» WHAT THE EXERCISE ASKS:
Say how many lines in the records contain the string "Require". Nothing but the number should be given.

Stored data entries
-------
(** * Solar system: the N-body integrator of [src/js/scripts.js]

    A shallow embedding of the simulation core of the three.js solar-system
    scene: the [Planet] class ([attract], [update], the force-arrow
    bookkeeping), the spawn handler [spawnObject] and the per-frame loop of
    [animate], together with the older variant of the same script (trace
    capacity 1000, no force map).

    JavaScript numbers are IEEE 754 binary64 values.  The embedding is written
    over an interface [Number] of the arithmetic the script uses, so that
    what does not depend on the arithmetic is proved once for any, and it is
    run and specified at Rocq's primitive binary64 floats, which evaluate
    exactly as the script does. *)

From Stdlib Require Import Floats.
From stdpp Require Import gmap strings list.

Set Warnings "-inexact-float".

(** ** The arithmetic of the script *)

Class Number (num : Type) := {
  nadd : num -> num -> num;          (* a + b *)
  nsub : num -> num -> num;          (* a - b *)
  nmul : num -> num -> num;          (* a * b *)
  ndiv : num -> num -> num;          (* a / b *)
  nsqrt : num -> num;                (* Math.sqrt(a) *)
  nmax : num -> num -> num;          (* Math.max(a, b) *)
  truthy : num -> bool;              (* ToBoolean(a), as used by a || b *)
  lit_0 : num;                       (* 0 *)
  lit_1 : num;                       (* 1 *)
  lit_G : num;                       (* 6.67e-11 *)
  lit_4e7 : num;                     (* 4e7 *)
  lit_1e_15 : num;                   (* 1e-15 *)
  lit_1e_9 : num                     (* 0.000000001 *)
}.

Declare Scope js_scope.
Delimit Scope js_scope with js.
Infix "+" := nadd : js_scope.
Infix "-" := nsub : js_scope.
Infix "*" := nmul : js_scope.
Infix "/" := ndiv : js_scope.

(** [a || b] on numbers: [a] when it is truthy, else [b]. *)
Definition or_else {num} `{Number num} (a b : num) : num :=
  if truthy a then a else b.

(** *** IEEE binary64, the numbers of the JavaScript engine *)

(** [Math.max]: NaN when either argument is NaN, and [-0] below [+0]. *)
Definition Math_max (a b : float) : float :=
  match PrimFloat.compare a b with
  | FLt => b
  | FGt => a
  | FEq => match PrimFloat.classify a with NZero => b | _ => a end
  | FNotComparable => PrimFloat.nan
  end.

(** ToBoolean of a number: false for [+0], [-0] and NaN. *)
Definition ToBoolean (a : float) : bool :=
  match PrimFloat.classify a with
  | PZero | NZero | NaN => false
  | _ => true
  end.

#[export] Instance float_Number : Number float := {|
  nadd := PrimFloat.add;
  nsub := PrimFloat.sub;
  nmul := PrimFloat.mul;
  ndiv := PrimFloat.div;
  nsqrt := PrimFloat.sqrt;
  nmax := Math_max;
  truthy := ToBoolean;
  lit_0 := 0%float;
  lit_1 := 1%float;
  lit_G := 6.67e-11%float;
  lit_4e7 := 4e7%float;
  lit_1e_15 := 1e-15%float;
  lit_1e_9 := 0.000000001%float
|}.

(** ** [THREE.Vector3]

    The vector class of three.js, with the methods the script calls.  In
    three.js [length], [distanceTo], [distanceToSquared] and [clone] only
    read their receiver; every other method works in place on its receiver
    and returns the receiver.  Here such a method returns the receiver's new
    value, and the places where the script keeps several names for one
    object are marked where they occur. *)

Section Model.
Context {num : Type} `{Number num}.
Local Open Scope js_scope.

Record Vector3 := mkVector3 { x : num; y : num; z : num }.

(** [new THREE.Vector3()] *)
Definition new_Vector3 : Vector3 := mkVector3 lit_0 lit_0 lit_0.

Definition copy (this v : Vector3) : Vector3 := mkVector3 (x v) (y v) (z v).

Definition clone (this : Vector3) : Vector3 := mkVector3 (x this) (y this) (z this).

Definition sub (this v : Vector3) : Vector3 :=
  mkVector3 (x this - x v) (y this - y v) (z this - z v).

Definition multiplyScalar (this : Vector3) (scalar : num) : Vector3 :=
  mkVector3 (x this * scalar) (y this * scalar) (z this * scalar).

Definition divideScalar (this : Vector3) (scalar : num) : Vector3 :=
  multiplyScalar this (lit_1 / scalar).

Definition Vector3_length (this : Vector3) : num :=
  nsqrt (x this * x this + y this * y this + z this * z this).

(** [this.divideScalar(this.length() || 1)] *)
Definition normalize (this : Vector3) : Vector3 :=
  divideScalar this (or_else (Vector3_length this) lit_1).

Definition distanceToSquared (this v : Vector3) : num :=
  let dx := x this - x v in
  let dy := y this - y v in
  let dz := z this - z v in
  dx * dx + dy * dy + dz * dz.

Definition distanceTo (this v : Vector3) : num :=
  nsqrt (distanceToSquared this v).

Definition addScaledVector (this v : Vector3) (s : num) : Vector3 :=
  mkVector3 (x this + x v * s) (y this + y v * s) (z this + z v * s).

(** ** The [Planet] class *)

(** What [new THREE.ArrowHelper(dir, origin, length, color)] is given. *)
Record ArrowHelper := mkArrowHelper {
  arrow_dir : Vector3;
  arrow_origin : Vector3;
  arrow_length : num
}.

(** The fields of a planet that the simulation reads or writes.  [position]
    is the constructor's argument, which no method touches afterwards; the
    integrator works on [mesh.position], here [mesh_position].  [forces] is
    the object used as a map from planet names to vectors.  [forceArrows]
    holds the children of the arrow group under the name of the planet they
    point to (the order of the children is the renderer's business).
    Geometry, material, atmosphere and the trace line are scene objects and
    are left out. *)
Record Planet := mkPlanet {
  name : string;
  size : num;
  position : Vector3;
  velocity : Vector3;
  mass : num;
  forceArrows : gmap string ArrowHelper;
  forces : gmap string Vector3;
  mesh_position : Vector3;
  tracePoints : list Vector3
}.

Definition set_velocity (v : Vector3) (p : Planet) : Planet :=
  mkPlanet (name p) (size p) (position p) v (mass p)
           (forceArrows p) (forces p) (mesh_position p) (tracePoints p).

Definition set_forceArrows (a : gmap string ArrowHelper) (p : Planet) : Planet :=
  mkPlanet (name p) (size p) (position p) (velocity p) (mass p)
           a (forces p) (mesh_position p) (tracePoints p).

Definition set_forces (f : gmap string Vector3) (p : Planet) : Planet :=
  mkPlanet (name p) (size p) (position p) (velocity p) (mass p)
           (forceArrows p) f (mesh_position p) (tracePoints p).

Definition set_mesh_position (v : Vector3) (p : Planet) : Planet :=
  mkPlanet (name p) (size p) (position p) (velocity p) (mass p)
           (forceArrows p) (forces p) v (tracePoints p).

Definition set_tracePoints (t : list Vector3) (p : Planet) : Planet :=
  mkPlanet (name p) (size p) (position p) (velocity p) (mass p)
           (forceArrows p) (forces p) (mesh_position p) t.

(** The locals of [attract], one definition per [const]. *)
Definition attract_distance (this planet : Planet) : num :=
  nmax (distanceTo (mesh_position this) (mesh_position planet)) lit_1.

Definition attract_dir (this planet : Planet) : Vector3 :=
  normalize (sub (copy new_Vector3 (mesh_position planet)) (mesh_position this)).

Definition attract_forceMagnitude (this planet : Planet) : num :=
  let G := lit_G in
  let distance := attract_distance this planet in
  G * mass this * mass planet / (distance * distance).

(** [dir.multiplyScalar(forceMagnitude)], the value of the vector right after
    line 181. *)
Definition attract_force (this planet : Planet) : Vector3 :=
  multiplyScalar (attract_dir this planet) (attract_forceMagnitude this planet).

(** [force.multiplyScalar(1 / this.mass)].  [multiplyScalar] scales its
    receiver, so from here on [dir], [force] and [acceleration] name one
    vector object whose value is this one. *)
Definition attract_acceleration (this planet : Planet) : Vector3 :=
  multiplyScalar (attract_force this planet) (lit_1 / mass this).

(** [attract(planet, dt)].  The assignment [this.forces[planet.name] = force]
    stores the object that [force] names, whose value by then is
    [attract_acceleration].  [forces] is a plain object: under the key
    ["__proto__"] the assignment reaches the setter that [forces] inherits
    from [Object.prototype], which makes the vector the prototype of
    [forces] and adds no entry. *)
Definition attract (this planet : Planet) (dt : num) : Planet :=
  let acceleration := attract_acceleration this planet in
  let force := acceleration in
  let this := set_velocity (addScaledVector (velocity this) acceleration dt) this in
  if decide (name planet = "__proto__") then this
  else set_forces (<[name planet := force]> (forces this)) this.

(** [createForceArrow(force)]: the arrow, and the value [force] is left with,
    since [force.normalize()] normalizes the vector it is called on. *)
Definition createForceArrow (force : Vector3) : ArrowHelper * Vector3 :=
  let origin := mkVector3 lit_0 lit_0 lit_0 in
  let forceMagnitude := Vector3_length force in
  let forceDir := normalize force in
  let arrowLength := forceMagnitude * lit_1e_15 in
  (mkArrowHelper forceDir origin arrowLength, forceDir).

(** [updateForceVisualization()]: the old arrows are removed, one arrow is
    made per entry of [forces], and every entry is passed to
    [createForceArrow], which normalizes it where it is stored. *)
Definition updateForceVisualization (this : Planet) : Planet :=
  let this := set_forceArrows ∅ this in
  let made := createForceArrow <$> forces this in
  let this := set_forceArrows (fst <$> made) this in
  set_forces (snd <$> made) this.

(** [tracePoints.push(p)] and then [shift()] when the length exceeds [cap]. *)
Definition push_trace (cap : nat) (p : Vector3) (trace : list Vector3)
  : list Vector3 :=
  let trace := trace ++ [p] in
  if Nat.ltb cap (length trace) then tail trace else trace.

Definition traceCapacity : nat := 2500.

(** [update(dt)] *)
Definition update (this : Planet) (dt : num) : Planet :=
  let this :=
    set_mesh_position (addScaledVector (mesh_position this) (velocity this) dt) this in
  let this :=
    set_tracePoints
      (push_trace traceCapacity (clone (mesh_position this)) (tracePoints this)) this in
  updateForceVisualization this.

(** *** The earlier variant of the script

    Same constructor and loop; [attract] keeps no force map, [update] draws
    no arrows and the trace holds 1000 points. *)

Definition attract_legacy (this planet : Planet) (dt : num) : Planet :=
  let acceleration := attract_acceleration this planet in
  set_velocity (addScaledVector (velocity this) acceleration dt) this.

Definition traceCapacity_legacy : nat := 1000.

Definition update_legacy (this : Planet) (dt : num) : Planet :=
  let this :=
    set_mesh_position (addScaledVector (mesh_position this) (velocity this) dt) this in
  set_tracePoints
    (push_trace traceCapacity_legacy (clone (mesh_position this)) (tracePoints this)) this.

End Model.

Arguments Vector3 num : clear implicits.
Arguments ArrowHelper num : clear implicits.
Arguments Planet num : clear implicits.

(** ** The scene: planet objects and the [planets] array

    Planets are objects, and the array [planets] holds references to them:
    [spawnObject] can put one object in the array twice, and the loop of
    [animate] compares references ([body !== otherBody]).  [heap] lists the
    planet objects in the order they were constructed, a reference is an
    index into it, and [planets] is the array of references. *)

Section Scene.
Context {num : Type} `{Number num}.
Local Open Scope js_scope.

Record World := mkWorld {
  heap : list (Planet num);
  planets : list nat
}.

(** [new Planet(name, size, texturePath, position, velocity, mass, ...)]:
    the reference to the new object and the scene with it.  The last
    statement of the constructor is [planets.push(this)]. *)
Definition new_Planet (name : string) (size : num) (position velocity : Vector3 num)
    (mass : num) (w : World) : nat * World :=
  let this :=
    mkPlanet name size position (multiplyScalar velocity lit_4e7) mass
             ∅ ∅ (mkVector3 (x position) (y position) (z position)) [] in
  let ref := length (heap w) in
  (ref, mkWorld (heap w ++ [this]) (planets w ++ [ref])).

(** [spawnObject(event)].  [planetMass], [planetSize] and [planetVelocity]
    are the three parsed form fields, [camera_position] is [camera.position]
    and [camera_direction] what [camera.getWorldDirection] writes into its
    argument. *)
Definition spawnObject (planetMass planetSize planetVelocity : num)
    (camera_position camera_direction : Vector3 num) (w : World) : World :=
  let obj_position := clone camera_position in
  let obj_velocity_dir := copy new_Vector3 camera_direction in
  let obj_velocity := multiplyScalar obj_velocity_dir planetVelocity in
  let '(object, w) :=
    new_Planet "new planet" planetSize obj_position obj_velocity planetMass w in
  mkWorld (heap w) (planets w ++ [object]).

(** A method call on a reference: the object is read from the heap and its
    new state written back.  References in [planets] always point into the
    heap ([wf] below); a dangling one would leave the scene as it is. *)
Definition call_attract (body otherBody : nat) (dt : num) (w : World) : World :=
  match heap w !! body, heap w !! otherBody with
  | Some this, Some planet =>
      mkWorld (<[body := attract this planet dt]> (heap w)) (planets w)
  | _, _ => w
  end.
-------
» RESPONSE TO THE TASK:
2